#### AVAILABLE RECORDS

(** The outcome of [updateVote] when the vote is contested. *)
Lemma updateVote_contested d t proposing :
  dispute_ok d ->
  (ourVote_ d && (nays_ d =? 0)) || (negb (ourVote_ d) && (yays_ d =? 0)) = false ->
  let d' := (updateVote d t proposing defaultParms).2 in
  exists pct ns, getNeededWeight defaultParms (avalancheState_ d) t (avalancheCounter_ d + 1) 2
                 = (pct, ns) /\
    avalancheState_ d' = default (avalancheState_ d) ns /\
    avalancheCounter_ d' = (match ns with Some _ => 0 | None => avalancheCounter_ d + 1 end) /\
    ourVote_ d' = (if proposing
                   then bool_decide ((pct + 1) * (nays_ d + yays_ d + 1) <=
                                     100 * (yays_ d + self (ourVote_ d)))
                   else (nays_ d <? yays_ d)) /\
    (updateVote d t proposing defaultParms).1 = negb (Bool.eqb (ourVote_ d') (ourVote_ d)).
Proof.
  intros (Hy & Hn & Hc) [E1 E2]%orb_false_iff. unfold headcount in *. cbv zeta.
  unfold updateVote. rewrite E1, E2. rewrite size_t_small by lia.
  destruct (getNeededWeight defaultParms _ t _ (avMinRounds defaultParms)) as [pct ns] eqn:Eg.
  exists pct, ns. change (avMinRounds defaultParms) with 2 in Eg.
  set (pos := if proposing then _ else (nays_ d <? yays_ d)).
  assert (pos = if proposing
                   then bool_decide ((pct + 1) * (nays_ d + yays_ d + 1) <=
                                     100 * (yays_ d + self (ourVote_ d)))
                   else (nays_ d <? yays_ d)) as <-.
  { subst pos. destruct proposing; [|done].
    replace (yays_ d * 100 + _) with ((yays_ d + self (ourVote_ d)) * 100)
      by (destruct (ourVote_ d); cbn; lia).
    rewrite Z.quot_div_nonneg by (destruct (ourVote_ d); cbn; lia).
    pose proof (percent_gt (yays_ d + self (ourVote_ d)) (nays_ d + yays_ d + 1) pct ltac:(lia)) as Hp.
    case_bool_decide; destruct (Z.ltb_spec pct ((yays_ d + self (ourVote_ d)) * 100 /
      (nays_ d + yays_ d + 1))); naive_solver lia. }
  destruct ns as [s|]; cbn; case_bool_decide as Hv; cbn; rewrite ?Hv; split_and!; try done;
    by destruct pos, (ourVote_ d).
Qed.
Lemma sum_ordered f (m : gmap N N) : sum_with f (ordered m) = sum_with f (map_to_list m).
Proof. apply sum_with_perm. apply merge_sort_Permutation. Qed.

Lemma sum_below_S (m : gmap N N) b :
  sum_with (below (S b)) (ordered m) = (sum_with (below b) (ordered m) + default 0 (m !! N.of_nat b))%N.
Proof.
  assert (forall xs, sum_with (below (S b)) xs
    = (sum_with (below b) xs + sum_with (tips_at (N.of_nat b)) xs)%N) as ->.
  { induction xs as [|[k c] xs IH]; [done|]. rewrite !sum_with_cons, IH. unfold below, tips_at; cbn.
    destruct (N.ltb_spec k (N.of_nat (S b))), (N.ltb_spec k (N.of_nat b)), (N.eqb_spec k (N.of_nat b)); lia. }
  rewrite !sum_ordered. f_equal.
  assert (forall m' : gmap N N, m' !! N.of_nat b = None ->
    sum_with (tips_at (N.of_nat b)) (map_to_list m') = 0%N) as Hz.
  { intros m' Hm'. apply sum_with_zero, Forall_forall. intros [k c] Hk%elem_of_map_to_list.
    unfold tips_at; cbn. rewrite (proj2 (N.eqb_neq _ _)); [done|]. congruence. }
  destruct (m !! N.of_nat b) as [c|] eqn:Hc; [|by apply Hz]. cbn.
  rewrite (sum_map_delete _ m _ c Hc), Hz by apply lookup_delete_eq.
  unfold tips_at; cbn. rewrite N.eqb_refl. lia.
Qed.

(** Of the support by sequence number, the part below [b] counts the shorter
    histories. *)
Lemma sum_below b : sum_with (below b) (ordered (seqSupport_ t)) = vweight (fun h => length h <=? b) v.
Proof using Hinv.
  rewrite <-(inv_votes _ _ Hinv). pose proof (inv_wf _ _ Hinv) as Hw. induction b as [|b IH].
  - rewrite sum_with_zero by (apply Forall_forall; intros [k c] _; unfold below; cbn; by destruct k).
    symmetry. eapply weight_outside; [done|]. intros h Hh. apply prefix_length in Hh.
    unfold top in Hh. rewrite length_app in Hh. cbn in Hh. apply Nat.leb_gt. lia.
  - rewrite sum_below_S, IH, (inv_seq _ _ Hinv), default_some_nonzero, <-weight_add.
    + eapply weight_ext; [done|]. intros h _. unfold at_seq.
      destruct (Nat.leb_spec (length h) b), (Nat.leb_spec (length h) (S b)),
        (N.eqb_spec (N.of_nat (length h)) (N.of_nat b + 1)); cbn; lia || done.
    + intros h Hh. apply Nat.leb_le in Hh. unfold at_seq. apply N.eqb_neq. lia.
Qed.
(** ** The iterator over [seqSupport_] *)

#[local] Abbreviation entries := (ordered (seqSupport_ t)).
#[local] Abbreviation seqs_from b it := (Forall (fun x : N * N => N.of_nat b <= x.1)%N it).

########

* **TASK TO COMPLETE**: Where the string "induction" occurs in a line above, count that line, and report solely the final figure.

* **RESULT OF THE EXERCISE**: 2